• PROBLEM TO SOLVE: Of the entries below, restate word for word only the section that runs from the line with "destruct (backfill_writes name" to the line with "#[local] Abbreviation main", counting both ends.

• DATA TO PROCESS:

(** The rows a backfill writes, and how it ends. *)
Fixpoint backfill_writes (name symbol interval : string) (f : builtin) (buf rows : list OhlcCandle) : list row * res unit :=
  match rows with
  | [] => ([], Ok tt)
  | c :: rest =>
      let buf' := dq_append (warmup_candles f) buf c in
      if (length buf' <? warmup_candles f)%nat then backfill_writes name symbol interval f buf' rest else
      match compute f buf', INTERVAL_DELTA interval with
      | Err e, _ => ([], Err e)
      | Ok _, None => ([], Err (KeyError interval))
      | Ok v, Some d =>
          let '(l, r) := backfill_writes name symbol interval f buf' rest in
          ((name, symbol, oc_bucket_start c + d, source_version f, to_wire to_float v) :: l, r)
      end
  end.
Lemma backfill_clean name symbol interval f rows : ∀ buf (w : world), fw_faults w = [] →
  backfill_rows to_float name symbol interval f buf rows w =
  ((backfill_writes name symbol interval f buf rows).2, set_features (upserts (fw_features w) (backfill_writes name symbol interval f buf rows).1) [] w).
Proof.
  assert (∀ w : world, fw_faults w = [] → set_features (fw_features w) [] w = w) as Hid by (intros [] ?; cbn in *; by subst).
  induction rows as [|c rows IH]; intros buf w Hw; cbn [backfill_rows backfill_writes]; [cbn; by rewrite Hid|].
  destruct (_ <? _)%nat; [by apply IH|]. unfold mbind, st_bind, lift_res. destruct (compute f _) as [v|e]; [|cbn; by rewrite Hid].
  destruct (INTERVAL_DELTA interval) as [d|]; [|cbn; by rewrite Hid]. unfold insert_feature. rewrite Hw. cbn [tail]. rewrite IH by done. cbn.
  by destruct (backfill_writes _ _ _ _ _ rows).
Qed.
Lemma backfill_dirty name symbol interval f rows : ∀ buf (w : world) r w', backfill_rows to_float name symbol interval f buf rows w = (r, w') →
  ∃ k, w' = set_features (upserts (fw_features w) (take k (backfill_writes name symbol interval f buf rows).1)) (fw_faults w') w.
Proof.
  assert (∀ w : world, w = set_features (upserts (fw_features w) (take 0 [])) (fw_faults w) w) as Hid by (by intros []).
  induction rows as [|c rows IH]; intros buf w r w' E; cbn [backfill_rows backfill_writes] in *; [injection E as <- <-; by exists 0%nat|].
  destruct (_ <? _)%nat; [by eapply IH|]. unfold mbind, st_bind, lift_res in E. destruct (compute f _) as [v|e]; [|injection E as <- <-; by exists 0%nat].
  destruct (INTERVAL_DELTA interval) as [d|]; [|injection E as <- <-; by exists 0%nat]. unfold insert_feature in E.
  destruct (backfill_writes name symbol interval f (dq_append (warmup_candles f) buf c) rows) as [l r0] eqn:El.
  destruct (fw_faults w) as [|[] fs]; [|injection E as <- <-; by exists 0%nat|];
    apply IH in E as [k ->]; rewrite El; by exists (S k).
Qed.

Context (safe_load : string → res yaml) (fromisoformat : string → res datetime) (t : ohlc_tables) (args : backfill_args).
#[local] Abbreviation main := (backfill_main to_float safe_load fromisoformat t args).

(** C14: a backfill can be repeated.  Whatever an earlier run of the same command
    wrote before the database failed it, a run that meets no failure leaves the
    table of features exactly as one undisturbed run would, and running it again
    changes nothing. *)
Theorem backfill_resumes (w w1 wc : world) r1 :
  main w = (r1, w1) → main (set_features (fw_features w) [] w) = (Ok 0, wc) →
  ∃ w2, main (set_features (fw_features w1) [] w1) = (Ok 0, w2) ∧ fw_features w2 = fw_features wc ∧
        main w2 = (Ok 0, w2).
Proof.
  unfold backfill_main. destruct (_ ≫= _) as [[[[[symbol interval] rest] from_dt] to_dt]|e]; [|destruct e; by intros _ [=]].
  unfold lift_res, mret, st_ret, mbind, st_bind. destruct (load_indicators_yaml safe_load (ba_yaml args) [symbol]) as [m|e]; [|by intros _ [=]].
  destruct (find_feature (ba_feature args) m) as [f|]; [|by intros _ [=]].
  destruct (fetch_ohlc_range t symbol interval (ba_source args) from_dt to_dt) as [rows|e]; [|by intros _ [=]]. intros E1 Ec.
  rewrite backfill_clean in Ec by done. destruct (backfill_writes (ba_feature args) symbol interval f [] rows).2 as [[]|] eqn:Eok; [|discriminate]. injection Ec as <-.
  set (l := (backfill_writes (ba_feature args) symbol interval f [] rows).1).
  assert (∃ k, fw_features w1 = upserts (fw_features w) (take k l)) as [k Hk].
  { destruct (backfill_rows to_float (ba_feature args) symbol interval f [] rows w) as [[] w'] eqn:E; injection E1 as _ <-; apply backfill_dirty in E as [k ->]; by exists k. }
  rewrite backfill_clean by done. rewrite Eok. eexists. split; [done|]. cbn. rewrite Hk, upserts_resume. split; [done|].
  pose proof (upserts_resume (fw_features w) l (length l)) as Hr. rewrite take_ge in Hr by done.
  rewrite backfill_clean, Eok by done. cbn. fold l. by rewrite Hr.
Qed.
End resume.

(** ** A concrete engine: one average of two closes, three stored minutes *)
Definition demo_indicators : yaml := YDict [(YStr "features", YList [YDict [
  (YStr "name_template", YStr "ind.{symbol}.1m.ema_2"); (YStr "type", YStr "builtin.ema"); (YStr "interval", YStr "1m");
  (YStr "params", YDict [(YStr "period", YInt 2)]); (YStr "source_version", YStr "builtin.ema.v1")]])].
Definition demo_row (px : Z) : OhlcRow := mkOhlcRow (px @ 0) (px @ 0) (px @ 0) (px @ 0) (1 @ 0).
Definition demo_tables (name : string) : ohlc_table :=
  if (name =? "ohlc_1m")%string then
    {[("BTCUSDT"%string, 0, "binance"%string) := demo_row 100; ("BTCUSDT"%string, 60000000, "binance"%string) := demo_row 102;
      ("BTCUSDT"%string, 120000000, "binance"%string) := demo_row 104]}
  else ∅.
Abbreviation demo_bus := (Replay.replay_bus (@FeatureUpdate dec) unit).
Definition demo_ops : bus_ops demo_bus (@FeatureUpdate dec) unit := Replay.replay_ops.
Definition demo_engine (faults : list bool) : @fworld demo_bus dec := mkFworld (mkRegistry ∅ ∅ ∅) ∅ ∅ faults Replay.empty_bus.
Definition demo_load (text : string) : res yaml := Ok demo_indicators.
(** A minute arrives while the mark of the feature is being looked up. *)
Definition demo_candle : OhlcCandle := candle_of_row "BTCUSDT" "1m" "binance" (180000000, demo_row 106).
Definition demo_start : res (feature_map * list running) * @fworld demo_bus dec :=
  lifespan (fun d : dec => d) demo_ops (fun _ => "") (fun _ => "") demo_load (Some "") ["BTCUSDT"%string] demo_tables "binance" 30 tt
    (mkFailures None None (fun _ => false)) [[t_envelope 240000000 (Some (demo_candle, true))]] (demo_engine []).
Lemma engine_starts_warm_witness :
  ∃ m tasks h, demo_start.1 = Ok (m, tasks) ∧ length tasks = 1%nat ∧ fw_handles demo_start.2 !! ("BTCUSDT"%string, "1m"%string) = Some h ∧
    handle_tail h 2 (fw_registry demo_start.2) =
      Ok (candle_of_row "BTCUSDT" "1m" "binance" <$> [(120000000, demo_row 104); (180000000, demo_row 106)]).
Proof.
  assert (∃ m tasks, demo_start.1 = Ok (m, tasks) ∧ length tasks = 1%nat ∧ length (flat_entries m) = 1%nat ∧
    (("BTCUSDT"%string, "1m"%string), [("ind.btcusdt.1m.ema_2"%string, EmaFeature 2)]) ∈ m) as (m & tasks & Hs & Ht & Hl & Hm).
  { eexists _, _. split; [by vm_compute|]. split; [by vm_compute|]. split; [by vm_compute|left]. }
  destruct (engine_starts_warm (fun d : dec => d) demo_ops (fun _ => "") (fun _ => "") demo_load (Some "") ["BTCUSDT"%string] demo_tables "binance" 30 tt
    (mkFailures None None (fun _ => false)) [[t_envelope 240000000 (Some (demo_candle, true))]]
    (demo_engine []) demo_start.2 m tasks) as (_ & Hwarm); [by rewrite <- Hs; apply surjective_pairing|].
  destruct (Hwarm _ _ "ind.btcusdt.1m.ema_2"%string (EmaFeature 2) Hm ltac:(left)) as (h & Hh & Htail & _).
  exists m, tasks, h. split; [done|]. split; [done|]. split; [done|]. cbn [warmup_candles] in Htail. rewrite Hl in Htail. rewrite Htail. by vm_compute.
Defined.

Definition demo_date (text : string) : res datetime := Ok (mkDatetime (if (text =? "to")%string then 120000000 else 0) (Some 0)).
Definition demo_args : backfill_args := mkBackfill "ind.btcusdt.1m.ema_2" "from" "to" "binance" (Some "").
Definition demo_backfill (w : @fworld demo_bus dec) : res Z * @fworld demo_bus dec :=
  backfill_main (B := demo_bus) (fun d : dec => d) demo_load demo_date demo_tables demo_args w.
(** The second write meets a failed connection. *)
Definition demo_cut : @fworld demo_bus dec := (demo_backfill (demo_engine [false; true])).2.
Definition demo_whole : @fworld demo_bus dec := (demo_backfill (demo_engine [])).2.
Lemma backfill_resumes_witness :
  base.size (fw_features demo_cut) = 1%nat ∧ base.size (fw_features demo_whole) = 2%nat ∧
  ∃ w2, demo_backfill (set_features (fw_features demo_cut) [] demo_cut) = (Ok 0, w2) ∧ fw_features w2 = fw_features demo_whole.
Proof.
  split; [by vm_compute|]. split; [by vm_compute|].
  destruct (backfill_resumes (fun d : dec => d) demo_load demo_date demo_tables demo_args (demo_engine [false; true]) demo_cut demo_whole
    (demo_backfill (demo_engine [false; true])).1) as (w2 & Hrun & Hf & _).
  - apply surjective_pairing.
  - assert ((demo_backfill (demo_engine [])).1 = Ok 0) as <- by by vm_compute. apply surjective_pairing.
  - exists w2. by split.
Defined.

(** A multiplier given in the file stops the start, whatever it is. *)
Lemma bollinger_multiplier_refused d v : get "std_dev_multiplier" d = Some v → ∃ e, construct c_bollinger (YDict d) = Err e.
Proof.
  intros Hv. destruct (construct c_bollinger (YDict d)) as [f|e] eqn:E; [|eauto]. cbn [construct] in E. inv_ok. exfalso.
  match goal with H : multiplier_arg _ = Ok _ |- _ => revert H end. unfold call_args in *. repeat case_match; inv_ok; subst; try done.
  all: unfold multiplier_arg; rewrite Hv; repeat case_match; intros; inv_ok; done.
Qed.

• YOUR SOLUTION:
  destruct (backfill_writes name symbol interval f (dq_append (warmup_candles f) buf c) rows) as [l r0] eqn:El.
  destruct (fw_faults w) as [|[] fs]; [|injection E as <- <-; by exists 0%nat|];
    apply IH in E as [k ->]; rewrite El; by exists (S k).
Qed.

Context (safe_load : string → res yaml) (fromisoformat : string → res datetime) (t : ohlc_tables) (args : backfill_args).
#[local] Abbreviation main := (backfill_main to_float safe_load fromisoformat t args).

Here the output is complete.